### EXERCISE
Once you reach the line containing "clock e := (tick e, now e.2);" in the data below, restate each line word for word up to and including the one containing "(** A shared".

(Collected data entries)
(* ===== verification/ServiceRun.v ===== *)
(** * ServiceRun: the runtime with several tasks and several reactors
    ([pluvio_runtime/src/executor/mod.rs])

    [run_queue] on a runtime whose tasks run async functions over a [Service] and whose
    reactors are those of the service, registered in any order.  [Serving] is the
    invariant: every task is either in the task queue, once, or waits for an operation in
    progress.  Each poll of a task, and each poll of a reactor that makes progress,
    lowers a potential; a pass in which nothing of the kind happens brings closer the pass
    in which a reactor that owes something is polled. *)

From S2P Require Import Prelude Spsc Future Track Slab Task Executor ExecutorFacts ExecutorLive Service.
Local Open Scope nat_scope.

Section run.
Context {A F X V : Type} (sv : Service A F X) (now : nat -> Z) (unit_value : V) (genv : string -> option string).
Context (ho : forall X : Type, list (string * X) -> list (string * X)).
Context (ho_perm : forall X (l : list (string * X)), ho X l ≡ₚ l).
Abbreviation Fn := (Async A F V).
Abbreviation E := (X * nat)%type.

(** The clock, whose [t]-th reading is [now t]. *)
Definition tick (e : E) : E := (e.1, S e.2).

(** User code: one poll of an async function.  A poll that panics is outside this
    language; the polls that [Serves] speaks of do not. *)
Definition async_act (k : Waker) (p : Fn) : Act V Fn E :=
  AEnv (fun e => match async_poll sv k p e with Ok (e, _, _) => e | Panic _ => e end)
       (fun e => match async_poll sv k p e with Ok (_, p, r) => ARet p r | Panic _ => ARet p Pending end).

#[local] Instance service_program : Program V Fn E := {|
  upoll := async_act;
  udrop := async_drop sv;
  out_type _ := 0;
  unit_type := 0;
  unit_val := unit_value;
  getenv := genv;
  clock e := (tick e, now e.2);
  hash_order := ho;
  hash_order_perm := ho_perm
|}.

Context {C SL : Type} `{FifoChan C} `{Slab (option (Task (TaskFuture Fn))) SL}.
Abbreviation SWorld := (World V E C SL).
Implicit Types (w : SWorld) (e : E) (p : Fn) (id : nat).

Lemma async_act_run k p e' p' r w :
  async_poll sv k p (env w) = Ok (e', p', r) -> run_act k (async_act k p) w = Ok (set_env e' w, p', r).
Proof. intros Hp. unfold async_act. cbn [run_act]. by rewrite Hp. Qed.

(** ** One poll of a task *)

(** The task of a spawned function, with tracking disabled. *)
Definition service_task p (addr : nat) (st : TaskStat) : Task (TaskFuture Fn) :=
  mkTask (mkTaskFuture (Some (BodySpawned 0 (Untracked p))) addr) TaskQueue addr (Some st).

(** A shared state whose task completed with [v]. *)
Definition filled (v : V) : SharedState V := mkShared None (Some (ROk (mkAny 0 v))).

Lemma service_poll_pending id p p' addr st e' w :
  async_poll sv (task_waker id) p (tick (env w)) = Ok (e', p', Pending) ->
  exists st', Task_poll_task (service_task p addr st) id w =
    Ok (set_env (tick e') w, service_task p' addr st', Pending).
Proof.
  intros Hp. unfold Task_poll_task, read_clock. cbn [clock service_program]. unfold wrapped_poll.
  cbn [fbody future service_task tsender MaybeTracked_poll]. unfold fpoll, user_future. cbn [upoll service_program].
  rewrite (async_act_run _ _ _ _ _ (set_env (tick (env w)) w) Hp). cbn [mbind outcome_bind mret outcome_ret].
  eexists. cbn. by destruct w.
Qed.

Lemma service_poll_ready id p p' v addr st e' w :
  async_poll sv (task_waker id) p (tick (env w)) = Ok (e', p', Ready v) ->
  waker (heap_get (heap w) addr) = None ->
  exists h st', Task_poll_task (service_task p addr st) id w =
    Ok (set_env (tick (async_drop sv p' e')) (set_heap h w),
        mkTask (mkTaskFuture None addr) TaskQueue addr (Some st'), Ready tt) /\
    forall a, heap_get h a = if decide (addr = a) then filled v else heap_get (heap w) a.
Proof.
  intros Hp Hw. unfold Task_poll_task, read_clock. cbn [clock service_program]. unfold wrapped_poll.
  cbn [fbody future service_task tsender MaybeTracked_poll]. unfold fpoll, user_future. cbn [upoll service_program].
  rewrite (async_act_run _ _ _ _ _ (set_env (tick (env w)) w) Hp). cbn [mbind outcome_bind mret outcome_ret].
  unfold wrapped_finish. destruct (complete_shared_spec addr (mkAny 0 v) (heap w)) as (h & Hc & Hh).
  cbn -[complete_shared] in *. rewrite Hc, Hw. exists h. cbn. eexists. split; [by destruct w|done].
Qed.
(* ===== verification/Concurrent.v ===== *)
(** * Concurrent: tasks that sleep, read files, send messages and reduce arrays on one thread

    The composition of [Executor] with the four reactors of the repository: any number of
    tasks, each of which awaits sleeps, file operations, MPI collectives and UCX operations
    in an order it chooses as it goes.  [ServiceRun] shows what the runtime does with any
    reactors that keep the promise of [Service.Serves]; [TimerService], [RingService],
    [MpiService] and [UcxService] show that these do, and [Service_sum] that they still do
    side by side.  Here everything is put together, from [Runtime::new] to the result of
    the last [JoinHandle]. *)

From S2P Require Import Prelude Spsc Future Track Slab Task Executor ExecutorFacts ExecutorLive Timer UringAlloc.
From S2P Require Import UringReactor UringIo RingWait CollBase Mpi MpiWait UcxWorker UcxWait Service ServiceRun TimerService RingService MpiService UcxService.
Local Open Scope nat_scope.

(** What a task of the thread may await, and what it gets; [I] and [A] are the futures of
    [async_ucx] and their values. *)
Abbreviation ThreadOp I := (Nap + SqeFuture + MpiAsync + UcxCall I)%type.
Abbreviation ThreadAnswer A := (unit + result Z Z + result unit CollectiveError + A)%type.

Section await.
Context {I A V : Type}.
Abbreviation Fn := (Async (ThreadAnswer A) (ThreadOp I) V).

### RESULT
  clock e := (tick e, now e.2);
  hash_order := ho;
  hash_order_perm := ho_perm
|}.

Context {C SL : Type} `{FifoChan C} `{Slab (option (Task (TaskFuture Fn))) SL}.
Abbreviation SWorld := (World V E C SL).
Implicit Types (w : SWorld) (e : E) (p : Fn) (id : nat).

Lemma async_act_run k p e' p' r w :
  async_poll sv k p (env w) = Ok (e', p', r) -> run_act k (async_act k p) w = Ok (set_env e' w, p', r).
Proof. intros Hp. unfold async_act. cbn [run_act]. by rewrite Hp. Qed.

(** ** One poll of a task *)

(** The task of a spawned function, with tracking disabled. *)
Definition service_task p (addr : nat) (st : TaskStat) : Task (TaskFuture Fn) :=
  mkTask (mkTaskFuture (Some (BodySpawned 0 (Untracked p))) addr) TaskQueue addr (Some st).

(** A shared state whose task completed with [v]. *)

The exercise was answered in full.